Note: also read my other 2 guides:

http://forums.d2jsp.org/topic.php?t=61522966&f=34 <-- Guide about Cookies & Browsers
http://forums.d2jsp.org/topic.php?t=61604332&f=34 <-- Guide about Google & Privacy's

Index
- Hidden files
- Bytes
- WinRaR/WinZip
- Compressed files
- FAQ

Hidden Files

What are Hidden files?

A file with a special hidden attribute turned on, so that the file is not normally visible to users. For example, hidden files are not listed when you execute the DOS DIR command. However, most file management utilities allow you to view hidden files.
DOS hides some files, such as MSDOS.SYS and IO.SYS, so that you will not accidentally corrupt them. You can also turn on the hidden attribute for any normal file, thereby making it invisible to casual snoopers. On a Macintosh, you can hide files with the ResEdit utility.

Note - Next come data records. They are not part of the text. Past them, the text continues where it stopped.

(** A rejection short-circuits: the combined call is rejected as soon
    as one call is, while the other is still in flight. *)
Example testConnection_short_circuit :
  fst (ApiService.testConnection [HealthCheckSettles] both_fail_runtime)
  = Some (Rejected (JsError "HTTP error! status: 503"))
  /\ fst (ApiService.testConnection
            [ApiInfoSettles]
            (runtime None (serve (Fulfilled (ok_response mockApiResponse))
                                 (Fulfilled (error_response 503)))))
     = None.
Proof. split; reflexivity. Qed.

(** C5, as the code has it.  The order in which the two calls settle
    does not change what the combined call settles to when at least one
    call is fulfilled, or when both are rejected with the same reason.
    When both are rejected, the combined call is rejected with the
    reason of the call that settled first. *)
Theorem settle_order_only_picks_among_two_failures :
  forall rt : Runtime,
    let p := api_info_outcome rt in
    let q := health_check_outcome rt in
    ((exists a, p = Fulfilled a)
     \/ (exists h, q = Fulfilled h)
     \/ (exists e, p = Rejected e /\ q = Rejected e) ->
     fst (ApiService.testConnection api_info_first rt)
     = fst (ApiService.testConnection health_check_first rt))
    /\ (forall e0 e1,
           p = Rejected e0 ->
           q = Rejected e1 ->
           fst (ApiService.testConnection api_info_first rt)
           = Some (Rejected e0)
           /\ fst (ApiService.testConnection health_check_first rt)
              = Some (Rejected e1)).
Proof.
  intros rt p q.
  assert (H0 : fst (ApiService.testConnection api_info_first rt)
               = ApiService.join (both_settle ApiInfoSettles) p q)
    by reflexivity.
  assert (H1 : fst (ApiService.testConnection health_check_first rt)
               = ApiService.join (both_settle HealthCheckSettles) p q)
    by reflexivity.
  rewrite H0, H1, !join_both_settle. split.
  - intros [[a Hp] | [[h Hq] | [e [Hp Hq]]]].
    + rewrite Hp. now destruct q.
    + rewrite Hq. now destruct p.
    + now rewrite Hp, Hq.
  - intros e0 e1 Hp Hq. now rewrite Hp, Hq.
Qed.

(** C5 as stated fails: when the info endpoint answers 500 and the
    health endpoint answers 503, the combined call is rejected with the
    500 error if the info call settles first and with the 503 error if
    the health call settles first. *)
Lemma settle_order_changes_the_error :
  fst (ApiService.testConnection api_info_first both_fail_runtime)
  = Some (Rejected (JsError "HTTP error! status: 500"))
  /\ fst (ApiService.testConnection health_check_first both_fail_runtime)
     = Some (Rejected (JsError "HTTP error! status: 503"))
  /\ ~ (forall rt : Runtime,
          fst (ApiService.testConnection api_info_first rt)
          = fst (ApiService.testConnection health_check_first rt)).
Proof.
  split; [reflexivity | split; [reflexivity |]].
  intro Hsame. specialize (Hsame both_fail_runtime).
  vm_compute in Hsame. discriminate Hsame.
Qed.

(** ** The handler of the component *)

Lemma testApiConnection_eq (schedule : list Completion) (st : State)
      (rt : Runtime) :
  fst (testApiConnection schedule st rt)
  = match fst (ApiService.testConnection schedule rt) with
    | Some o => testApiConnection_resume o (testApiConnection_start st)
    | None => testApiConnection_start st
    end.
Proof. reflexivity. Qed.

Lemma testApiConnection_start_eq (st : State) :
  testApiConnection_start st
  = {| apiStatus := Loading; apiData := JsonNull; healthData := JsonNull;
       error := None |}.
Proof. reflexivity. Qed.

(** C3.  Whenever the [testConnection] started by a click settles, the
    handler leaves ['loading'] for ['success'] or ['error'].  A
    fulfilment gives ['success'] with the two payloads of the result.
    A rejection with an [Error] gives ['error'] with that error's
    message.  A rejection with any other value gives ['error'] with the
    text ["Unknown error occurred"].  When both calls settle, whichever
    settles first, [testConnection] does settle. *)
Theorem testApiConnection_settles_to_success_or_error :
  forall (rt : Runtime) (st : State),
    (forall (schedule : list Completion) (o : Settled ConnectionTestResult),
        fst (ApiService.testConnection schedule rt) = Some o ->
        let st' := fst (testApiConnection schedule st rt) in
        apiStatus st' <> Loading
        /\ (apiStatus st' = Success \/ apiStatus st' = Error)
        /\ (forall result,
               o = Fulfilled result ->
               st' = {| apiStatus := Success;
                        apiData := apiInfo result;
                        healthData := healthCheck result;
                        error := None |})
        /\ (forall m,
               o = Rejected (JsError m) ->
               st' = {| apiStatus := Error; apiData := JsonNull;
                        healthData := JsonNull; error := Some m |})
        /\ (forall e,
               o = Rejected e ->
               instanceof_Error e = false ->
               st' = {| apiStatus := Error; apiData := JsonNull;
                        healthData := JsonNull;
                        error := Some "Unknown error occurred" |}))
    /\ (forall first : Completion,
           exists o,
             fst (ApiService.testConnection (both_settle first) rt) = Some o
             /\ apiStatus (fst (testApiConnection (both_settle first) st rt))
                <> Loading).
Proof.
  intros rt st. split.
  - intros schedule o Ho st'.
    assert (Hst : st' = testApiConnection_resume
                          o (testApiConnection_start st)).
    { unfold st'. rewrite testApiConnection_eq. now rewrite Ho. }
    rewrite Hst.
    split; [| split; [| split; [| split]]].
    + destruct o; discriminate.
    + destruct o; [now left | now right].
    + intros result ->. reflexivity.
    + intros m ->. reflexivity.
    + intros e -> He. destruct e; try reflexivity. discriminate He.
  - intro first.
    destruct (ApiService.join (both_settle first)
                (api_info_outcome rt) (health_check_outcome rt))
      as [o|] eqn:Hjoin.
    + exists o. split.
      * rewrite testConnection_eq. exact Hjoin.
      * rewrite testApiConnection_eq, testConnection_eq. cbn [fst].
        rewrite Hjoin. destruct o; discriminate.
    + rewrite join_both_settle in Hjoin. discriminate Hjoin.
Qed.

(** The two failures of the component's tests: an [Error] shows its own
    text, a bare string shows the fixed text. *)
Example testApiConnection_resume_mock_errors :
  testApiConnection_resume (Rejected (JsError "Network error occurred"))
                           (testApiConnection_start initial_state)
  = {| apiStatus := Error; apiData := JsonNull; healthData := JsonNull;
       error := Some "Network error occurred" |}
  /\ testApiConnection_resume (Rejected (JsString "Unknown error"))
                              (testApiConnection_start initial_state)
     = {| apiStatus := Error; apiData := JsonNull; healthData := JsonNull;
          error := Some "Unknown error occurred" |}.
Proof. split; reflexivity. Qed.

(** The run of the handler in which the info endpoint answers 500: the
    check settles, and the state is ['error'] with the message the
    client built. *)
Lemma testApiConnection_settles_at_500 :
  apiStatus (fst (testApiConnection api_info_first mock_success_state
                                    both_fail_runtime)) <> Loading
  /\ fst (testApiConnection api_info_first mock_success_state
                            both_fail_runtime)
     = {| apiStatus := Error; apiData := JsonNull; healthData := JsonNull;
          error := Some "HTTP error! status: 500" |}.
Proof.
  pose proof (proj1 (testApiConnection_settles_to_success_or_error
                       both_fail_runtime mock_success_state)
                    api_info_first
                    (Rejected (JsError "HTTP error! status: 500"))
                    eq_refl) as H.
  cbv zeta in H. destruct H as (Hleft & _ & _ & Hmsg & _).
  split; [exact Hleft | exact (Hmsg _ eq_refl)].
Defined.

(** C4.  Whatever the state was, the handler's first four updates give
    the state ['loading'] with no payload and no error text.  They do
    not wait for [testConnection]: while it is pending, and so before
    any completion, this is the state of the component, and the view
    shows neither the success element nor the error element, with the
    button disabled under its loading label. *)
Theorem testApiConnection_clears_at_once :
  forall (rt : Runtime) (st : State),
    testApiConnection_start st
    = {| apiStatus := Loading; apiData := JsonNull; healthData := JsonNull;
         error := None |}
    /\ fst (testApiConnection [] st rt) = testApiConnection_start st
    /\ (forall schedule,
           fst (ApiService.testConnection schedule rt) = None ->
           fst (testApiConnection schedule st rt)
           = testApiConnection_start st)
    /\ (forall rt' : Runtime,
           fst (ApiTestComponent (testApiConnection_start st) rt')
           = {| button_disabled := true;
                button_label := "Testing Connection...";
                success_message := None;
                error_message := None |}).
Proof.
  intros rt st. split; [| split; [| split]].
  - apply testApiConnection_start_eq.
  - reflexivity.
  - intros schedule Hpending.
    rewrite testApiConnection_eq. now rewrite Hpending.
  - intro rt'. reflexivity.
Qed.
(** * The incremental snapshot engine of the TikTok profile tracker

    A shallow embedding of [src/scraping/incremental_logic.py] (class
    [IncrementalScraper]) over the two tables that [src/database/models.py]
    creates.

    Conventions of the embedding.
    - A Python dictionary is a [gmap string _]; [d.get(k, v)] is
      [default v (d !! k)] and [d[k]] raises [KeyError] on a missing key.
    - A Python exception is a value [Raise e] of the result type [res].
    - Python's [float] is IEEE binary64, computed with the operations of
      [SpecFloat] at precision 53.
    - A [TIMESTAMP WITH TIME ZONE] column holds an instant, a number of
      microseconds; the driver returns it as an aware [datetime], while
      [datetime.now()] is a naive one, and Python subtracts two [datetime]s
      only when both are naive or both aware.  A [timedelta] is a number of
      microseconds.  The clock reading of a call is an explicit argument
      [now]: for a statement that passes [datetime.now()], the instant that
      the server stores for it; for [create_snapshot], whose [INSERT] names
      no timestamp, the server's [CURRENT_TIMESTAMP].
    - The database is a record of its two tables, rows in insertion order,
      and of the two [SERIAL] sequences. *)

From Stdlib Require Import ZArith SpecFloat Sorted Permutation Ascii String.
From stdpp Require Import gmap strings list fin_maps sorting pretty.

Set Warnings "-register-all,-clear-no-such-hyp".
Open Scope string_scope.
Open Scope list_scope.
Open Scope Z_scope.

(** ** Python values, exceptions and results *)

Module Py.

(** The exceptions the embedded code can meet.  [UniqueViolation],
    [ForeignKeyViolation], [DataError] and [ProgrammingError] are the
    driver's (psycopg2) classes for what PostgreSQL refuses; [OtherError]
    names any class that the embedded code itself never raises. *)
Inductive exn : Type :=
| TypeError
| KeyError (key : string)
| ZeroDivisionError
| OverflowError
| UniqueViolation
| ForeignKeyViolation
| DataError
| ProgrammingError
| OtherError (name : string).

Inductive res (A : Type) : Type :=
| Ok (a : A)
| Raise (e : exn).
Arguments Ok {A} a.
Arguments Raise {A} e.

#[export] Instance res_ret : MRet res := fun A a => Ok a.
#[export] Instance res_bind : MBind res := fun A B f m =>
  match m with
  | Ok a => f a
  | Raise e => Raise e
  end.

(** A [datetime], in microseconds: naive, the reading of a wall clock
    without [tzinfo], as [datetime.now()] returns it; or aware, an instant
    with its [tzinfo], as the driver returns a [TIMESTAMP WITH TIME ZONE]
    column. *)
Inductive datetime : Type :=
| Naive (wall : Z)
| Aware (instant : Z).

(** The values a scraped observation and a database row hold: JSON
    scalars and objects without fractional numbers, and [datetime]s. *)
Inductive value : Type :=
| VNone
| VBool (b : bool)
| VInt (z : Z)
| VStr (s : string)
| VDatetime (d : datetime)
| VDict (d : gmap string value).

(** [bool] is a subclass of [int]: [True] counts as 1 in arithmetic and
    comparisons. *)
Definition as_int (v : value) : option Z :=
  match v with
  | VInt z => Some z
  | VBool b => Some (Z.b2z b)
  | _ => None
  end.

(** [v == 0] *)
Definition eq_zero (v : value) : bool :=
  match as_int v with
  | Some z => z =? 0
  | None => false
  end.

(** [v > 0]: ordering a non-number against an [int] is a [TypeError]. *)
Definition gt_zero (v : value) : res bool :=
  match as_int v with
  | Some z => Ok (0 <? z)
  | None => Raise TypeError
  end.

(** [a - b] *)
Definition sub (a b : value) : res Z :=
  match as_int a, as_int b with
  | Some x, Some y => Ok (x - y)
  | _, _ => Raise TypeError
  end.

(** [v != s] for a string literal [s]: values of other types differ. *)
Definition ne_str (v : value) (s : string) : bool :=
  match v with
  | VStr s' => negb (String.eqb s' s)
  | _ => true
  end.

(** [d[k]] *)
Definition getitem {A} (d : gmap string A) (k : string) : res A :=
  match d !! k with
  | Some v => Ok v
  | None => Raise (KeyError k)
  end.

End Py.
Export Py.

(** ** Binary64 arithmetic *)

Module Float.

Definition prec : Z := 53.
Definition emax : Z := 1024.

Definition float : Type := spec_float.

(** An integer as an exact, not yet rounded, binary number. *)
Definition exact (z : Z) : float :=
  match z with
  | Z0 => S754_zero false
  | Zpos p => S754_finite false p 0
  | Zneg p => S754_finite true p 0
  end.

(** [float(z)]: the nearest double, ties to even. *)
Definition of_int (z : Z) : float := binary_normalize prec emax z 0 false.

(** [a / b] on two [int]s: the correctly rounded quotient;
    [OverflowError] when it is too large for a [float]. *)
Definition int_true_divide (a b : Z) : res float :=
  if b =? 0 then Raise ZeroDivisionError
  else match SFdiv prec emax (exact a) (exact b) with
       | S754_infinity _ => Raise OverflowError
       | q => Ok q
       end.

(** [x * 100] for a [float] [x] *)
Definition times_100 (x : float) : float := SFmul prec emax x (of_int 100).

(** The literal [100.0] *)
Definition lit_100 : float := S754_finite false 7036874417766400 (-46).

(** The literal [0.01], the default [change_threshold] *)
Definition lit_0_01 : float := S754_finite false 5764607523034235 (-59).

(** [abs(x)] *)
Definition abs (x : float) : float := SFabs x.

(** [x >= y]; false when either is a NaN. *)
Definition ge (x y : float) : bool :=
  match SFcompare x y with
  | Some Gt | Some Eq => true
  | _ => false
  end.

End Float.
Import Float.

(** ** The change detector *)

(** One entry of the [changes] dictionary. *)
Record change : Type := Change
  { old_value : value;
    new_value : value;
    absolute_change : value;
    percentage_change : float }.

Section Detector.

(** [self.change_threshold] *)
Variable change_threshold : float.

Definition metrics : list string :=
  ["followers_count"; "following_count"; "likes_count"; "video_count"].
(** * Instagram downloader edge function: gatekeeping and proxy layer

    A shallow embedding of [supabase/functions/instagram-downloader/index.ts]
    and the properties its specification states about it.  The file holds
    two handlers: the gatekeeping handler built on [serve] (origin check,
    bearer authentication, in-memory rate limiter, URL validation, upstream
    normalisation) and an earlier handler built on [Deno.serve] that only
    validates and proxies; the latter is embedded in module [Legacy].

    Conventions of the embedding:
    - header values and configuration strings are [string] (byte strings, as
      the Fetch [Headers] object hands them out);
    - strings that come out of [JSON.parse] are sequences of UTF-16 code
      units, [jsstr];
    - a JavaScript value that may be [undefined] is an [option];
    - an expression that may throw returns a [completion];
    - [Date.now()] and the upstream reply are inputs of the handler. *)

From Stdlib Require Import ZArith NArith Ascii String List Bool Lia.
From stdpp Require Import base option list strings gmap fin_maps.
(** [strings.Index] for the one-byte separator, returning the text before
    and after its first occurrence. *)
Fixpoint cut (sep : Ascii.ascii) (s : string) : option (string * string) :=
  match s with
  | "" => None
  | String c s' =>
      if Ascii.eqb c sep then Some ("", s')
      else prod_map (String c) id <$> cut sep s'
  end.

Definition ParseGroupResource (gr : string) : GroupResource :=
  match cut "."%char gr with
  | Some (resource, group) => {| gr_Group := group; gr_Resource := resource |}
  | None => {| gr_Group := ""; gr_Resource := gr |}
  end.

Definition WithVersion (gr : GroupResource) (version : string) : GroupVersionResource :=
  {| Group := gr_Group gr; Version := version; Resource := gr_Resource gr |}.

Definition GroupResource_of (gvr : GroupVersionResource) : GroupResource :=
  {| gr_Group := Group gvr; gr_Resource := Resource gvr |}.

Definition String (gr : GroupResource) : string :=
  if (String.length (gr_Group gr) =? 0)%nat then gr_Resource gr
  else gr_Resource gr +:+ "." +:+ gr_Group gr.

End schema.

(** ** [pkg/discovery]: the resolver the generator is instantiated with

    [Helper.ResourceFor] returns a resolved group-version-resource together
    with its API resource, or an error. *)
Module discovery.

Class Helper := {
  APIResource : Type;
  ResourceFor :
    schema.GroupVersionResource →
    schema.GroupVersionResource * APIResource + errors.error;
}.

End discovery.

Section resources.
Context `{helper : discovery.Helper}.

(** The closure handed to [GenerateIncludesExcludes]. *)
Definition resolve (item : string) : string :=
  match discovery.ResourceFor
          (schema.WithVersion (schema.ParseGroupResource item) "") with
  | inr _ => item
  | inl (gvr, _) => schema.String (schema.GroupResource_of gvr)
  end.

Definition GetResourceIncludesExcludes (includes excludes : list string)
  : IncludesExcludes :=
  GenerateIncludesExcludes includes excludes resolve.

End resources.

(** ** A glob library to run the filter on

    The glob library, [github.com/gobwas/glob], is an external dependency
    and not part of the sources.  The module below gives an instance of
    [Glob] for the pattern syntax without brace alternatives and without
    separators: literal text with backslash escapes, [?], [*], [**],
    character lists [[abc]], [[!abc]] and ranges [[a-z]], [[!a-z]].
    Patterns and candidates are read byte by byte, which is how the library
    reads ASCII text. *)
Module gobwas.

Inductive node :=
| Text (c : ascii)
| Any
| Super
| Single
| List (chars : list ascii) (not : bool)
| Range (lo hi : ascii) (not : bool).

(** Where the lexer is: in text, or at one of the stages of a character
    class. *)
Inductive mode :=
| InText (escaped : bool)
| InRange (seenNot : bool)
| WantHi (not : bool) (lo : ascii)
| InRangeText (not : bool) (escaped : bool) (chars : list ascii)
| WantClose (n : node).

Definition is_nul (c : ascii) : bool := (nat_of_ascii c =? 0)%nat.

(** The node for a finished list of characters, if there is one. *)
Definition close_list (not : bool) (chars : list ascii) (k : option (list node))
  : option (list node) :=
  match chars with
  | [] => None
  | _ => cons (List chars not) <$> k
  end.

(** Modelled from the spec: the pattern compiler of the glob library, which
    the sources import.  The specification asks for patterns with [*]
    matching everything, with the usual wildcards, and for patterns that
    fail to compile.  A character class that is never closed, has no
    content or has its bounds in the wrong order does not compile.
    Patterns with an opening brace are outside the fragment and are
    rejected. *)
Fixpoint parse (m : mode) (p : string) : option (list node) :=
  match p with
  | EmptyString =>
      match m with
      | InText _ => Some []
      | _ => None
      end
  | String r p' =>
      match m with
      | InText true => cons (Text r) <$> parse (InText false) p'
      | InText false =>
          if Ascii.eqb r "\" then parse (InText true) p'
          else if Ascii.eqb r "*" then
            match p' with
            | String r' p'' =>
                if Ascii.eqb r' "*" then cons Super <$> parse (InText false) p''
                else cons Any <$> parse (InText false) p'
            | EmptyString => cons Any <$> parse (InText false) p'
            end
          else if Ascii.eqb r "?" then cons Single <$> parse (InText false) p'
          else if Ascii.eqb r "[" then parse (InRange false) p'
          else if Ascii.eqb r "{" then None
          else cons (Text r) <$> parse (InText false) p'
      | InRange seenNot =>
          if negb seenNot && Ascii.eqb r "!" then parse (InRange true) p'
          else
            match p' with
            | String r' p'' =>
                if Ascii.eqb r' "-" then parse (WantHi seenNot r) p''
                else if Ascii.eqb r "\" then parse (InRangeText seenNot true []) p'
                else if Ascii.eqb r "]" then None
                else parse (InRangeText seenNot false [r]) p'
            | EmptyString => None
            end
      | WantHi not lo =>
          if is_nul lo || is_nul r || (nat_of_ascii r <? nat_of_ascii lo)%nat then None
          else parse (WantClose (Range lo r not)) p'
      | InRangeText not true chars => parse (InRangeText not false (chars ++ [r])) p'
      | InRangeText not false chars =>
          if Ascii.eqb r "\" then parse (InRangeText not true chars) p'
          else if Ascii.eqb r "]" then close_list not chars (parse (InText false) p')
          else parse (InRangeText not false (chars ++ [r])) p'
      | WantClose n =>
          if Ascii.eqb r "]" then cons n <$> parse (InText false) p' else None
      end
  end.

Definition matches_one (n : node) (c : ascii) : bool :=
  match n with
  | Text c' => Ascii.eqb c c'
  | Any | Super | Single => true
  | List chars not => negb (Bool.eqb (existsb (Ascii.eqb c) chars) not)
  | Range lo hi not =>
      negb (Bool.eqb ((nat_of_ascii lo <=? nat_of_ascii c)%nat
                      && (nat_of_ascii c <=? nat_of_ascii hi)%nat) not)
  end.

Definition is_star (n : node) : bool :=
  match n with Any | Super => true | _ => false end.

(** Modelled from the spec: the matcher of the glob library.  A pattern
    matches the whole candidate; [*] and [**] stand for any run of
    characters, [?] and the classes for one character. *)
Fixpoint matches (ns : list node) (s : string) : bool :=
  match ns with
  | [] => match s with EmptyString => true | _ => false end
  | n :: ns' =>
      if is_star n then
        (fix skip (s : string) : bool :=
           matches ns' s
           || match s with
              | EmptyString => false
              | String _ s' => skip s'
              end) s
      else
        match s with
        | EmptyString => false
        | String c s' => matches_one n c && matches ns' s'
        end
  end.

Definition Compile_ (pattern : string) : option (list node) :=
  parse (InText false) pattern.

Definition lib : Glob :=
  {| glob := list node; Compile := Compile_; Match := matches |}.

End gobwas.

(** * What the properties speak of *)

(** ** Patterns, candidates and the order of the scan *)
Section notions.
Context `{G : Glob}.
Implicit Types (s : gset string) (gss : globStringSet) (ie : IncludesExcludes).
Implicit Types (p q c : string).

(** A pattern that [glob.Compile] rejects. *)
Definition malformed p : Prop := Compile p = None.

(** The candidate [c] matches the pattern [p], taken on its own. *)
Definition glob_matches p c : Prop :=
  ∃ g, Compile p = Some g ∧ Match g c = true.

(** [q] comes strictly before [p] in the order of [sets.List]. *)
Definition sorts_before q p : Prop := strict String.le q p.

(** The candidate matches some pattern of the set. *)
Definition matches_some s c : Prop := ∃ p, p ∈ s ∧ glob_matches p c.

(** The candidate matches a pattern of the set that the scan reaches: no
    malformed pattern of the set sorts before it. *)
Definition matches_reached s c : Prop :=
  ∃ p, p ∈ s ∧ glob_matches p c ∧ ∀ q, q ∈ s → sorts_before q p → ¬ malformed q.

(** The exclude-wins rule with "matches" read pattern by pattern, as the
    specification words it. *)
Definition exclude_wins_as_stated ie c : Prop :=
  (matches_some (String_ (excludes ie)) c → ShouldInclude ie c = false)
  ∧ (¬ matches_some (String_ (excludes ie)) c →
     (ShouldInclude ie c = true ↔
      String_ (includes ie) = ∅ ∨ "*" ∈ String_ (includes ie)
      ∨ matches_some (String_ (includes ie)) c)).

(** The specification's reading of the short circuit: one malformed
    pattern anywhere in the set silences the whole set. *)
Definition match_degrades_as_stated gss c : Prop :=
  (∃ p, p ∈ String_ gss ∧ malformed p) → match_ gss c = false.

(** The claim that a wildcard among the excludes rejects everything. *)
Definition excludes_wildcard_as_stated ie : Prop :=
  "*" ∈ String_ (excludes ie) → ∀ c, ShouldInclude ie c = false.

End notions.
(** One turn of the loop of [KerasClassifier._post_process_y]: the class
    predictions of one output and the (possibly widened) probabilities. *)
Definition post_process_output (cls_type_ : string) (y_ : ndarray Q)
    (classes_ : list Z) : result (ndarray Z * ndarray Q) :=
  if decide (cls_type_ = "binary") then
    m ← shape1 y_;
    if decide (m = 1) then
      pred ← take_along classes_ (where_gt_half y_);
      y_i ← concatenate_axis1 (amap one_minus y_) y_;
      Ok (pred, y_i)
    else
      idx ← argmax_axis1 Z.leb (where_gt_half y_);
      pred ← take_along classes_ idx;
      Ok (pred, y_)
  else if decide (cls_type_ = "multiclass") then
    idx ← argmax_axis1 Qle_bool y_;
    pred ← take_along classes_ idx;
    Ok (pred, y_)
  else if decide (cls_type_ = "multilabel-indicator") then
    Ok (where_gt_half y_, y_)
  else if decide (cls_type_ = "multiclass-multioutput") then
    idx ← argmax_axis1 Qle_bool y_;
    pred ← take_along classes_ idx;
    Ok (pred, y_)
  else Raise (ValueError "Unknown classification task type").

(** The loop over [zip(y, cls_)]; outputs beyond the shorter of the two
    keep their probabilities and get no class prediction. *)
Fixpoint post_process_loop (cls_type_ : string) (y : list (ndarray Q))
    (cls_ : list (list Z)) : result (list (ndarray Z) * list (ndarray Q)) :=
  match y, cls_ with
  | y_ :: y', classes_ :: cls' =>
      '(pred, y_i) ← post_process_output cls_type_ y_ classes_;
      '(preds, ys) ← post_process_loop cls_type_ y' cls';
      Ok (pred :: preds, y_i :: ys)
  | _, _ => Ok ([], y)
  end.

(** [KerasClassifier._post_process_y]; [getattr] reads the attributes of
    [self].  Returns the predicted classes and [class_probabilities]. *)
Definition KerasClassifier_post_process_y
    (getattr : string → result pyval) (y : prediction)
  : result (ndarray Z * ndarray Q) :=
  let y := match y with PredList l => l | PredArr a => [a] end in
  n_outputs_ ← getattr "n_outputs_";
  classes_ ← getattr "classes_";
  cls_ ← match n_outputs_ with
         | PyInt 1 => c ← decode_classes classes_; Ok [c]
         | _ =>
             match classes_ with
             | PyList l => traverse decode_classes l
             | _ => Raise (TypeError "classes_ is not a list of arrays")
             end
         end;
  cls_type_ ← getattr "cls_type_";
  let cls_type_ := match cls_type_ with PyStr s => s | _ => "" end in
  '(class_predictions, y) ← post_process_loop cls_type_ y cls_;
  class_probabilities ← column_stack y;
  y ← column_stack class_predictions;
  Ok (squeeze y, squeeze class_probabilities).

(** [KerasRegressor._pre_process_y] *)
Definition KerasRegressor_pre_process_y (y : labels)
  : result (list labels * extra_args) :=
  let '(y, _) := BaseWrapper_pre_process_y y in
  n_outputs_ ← match y with LInt a => shape1 a | LFloat a => shape1 a end;
  let n_outputs_keras_ := 1 in
  Ok ([y],
      [("n_outputs_", PyInt (Z.of_nat n_outputs_));
       ("n_outputs_keras_", PyInt (Z.of_nat n_outputs_keras_))]).

(** [KerasRegressor._post_process_y]: [y.astype("float64")] leaves the
    rational value of every entry as it is; a list has no [astype]. *)
Definition astype_float64 (q : Q) : Q := q.

Definition KerasRegressor_post_process_y (y : prediction)
  : result (ndarray Q * extra_args) :=
  match y with
  | PredArr a => Ok (squeeze (amap astype_float64 a), [])
  | PredList _ => Raise (AttributeError "astype")
  end.

End Negotiator.
Export Negotiator.

(** ** Estimator facade *)

Module Facade.

Inductive kind : Type := BaseWrapper | KerasClassifier | KerasRegressor.

(** What the class of the estimator fixes: which wrapper it derives from,
    how an instance prints, the signature of [__call__] when the class
    defines one, and the named parameters of [__init__] ([self] and
    variadic parameters left out).  Instance attributes are named by
    keyword arguments; [__call__] is taken not to be among them. *)
Record klass : Type := {
  k_kind : kind;
  k_repr : string;
  k_call : option signature;
  k_init_params : list string
}.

How do i see Hidden files?

1. Close all programs so that you are at your desktop.
2. Click on the Start button. This is the small round button with the Windows flag in the lower left corner.
3. Click on the Control Panel menu option.
4. When the control panel opens click on the Appearance and Personalization link.
5. Under the Folder Options category, click on Show Hidden Files or Folders.
6. Under the Hidden files and folders section select the radio button labeled Show hidden files, folders, or drives.
7. Remove the checkmark from the checkbox labeled Hide extensions for known file types.
8. Remove the checkmark from the checkbox labeled Hide protected operating system files (Recommended).
9. Press the Apply button and then the OK button..
10. Now Windows 7 is configured to show all hidden files.

How do i Hide files?

1.Find the file that you want to hide by clicking "Start" (bottom left corner). Click Computer and browse through your computer until you find the file you want to hide.
2. Right-click it and select Properties.
3. Check the Hidden box and click "Apply." Your file is now hidden. If you still see it, you must enable file hiding.
4. Click "Start" and select Computer.
5. Click Organize, followed by Folder and Search Options.
6. Select the tab that says View, and select the "Don't show hidden files, folders or drives" option.

Bytes

The byte is a unit of digital information in computing and telecommunications that most commonly consists of eight bits. Historically, a byte was the number of bits used to encode a single character of text in a computer and for this reason it is the basic addressable element in many computer architectures.
The size of the byte has historically been hardware dependent and no definitive standards existed that mandated the size. The de facto standard of eight bits is a convenient power of two permitting the values 0 through 255 for one byte. With ISO/IEC 80000-13, this common meaning was codified in a formal standard. Many types of applications use variables representable in eight or fewer bits, and processor designers optimize for this common usage. The popularity of major commercial computing architectures have aided in the ubiquitous acceptance of the 8-bit size.
The term octet was defined to explicitly denote a sequence of 8 bits because of the ambiguity associated at the time with the term byte.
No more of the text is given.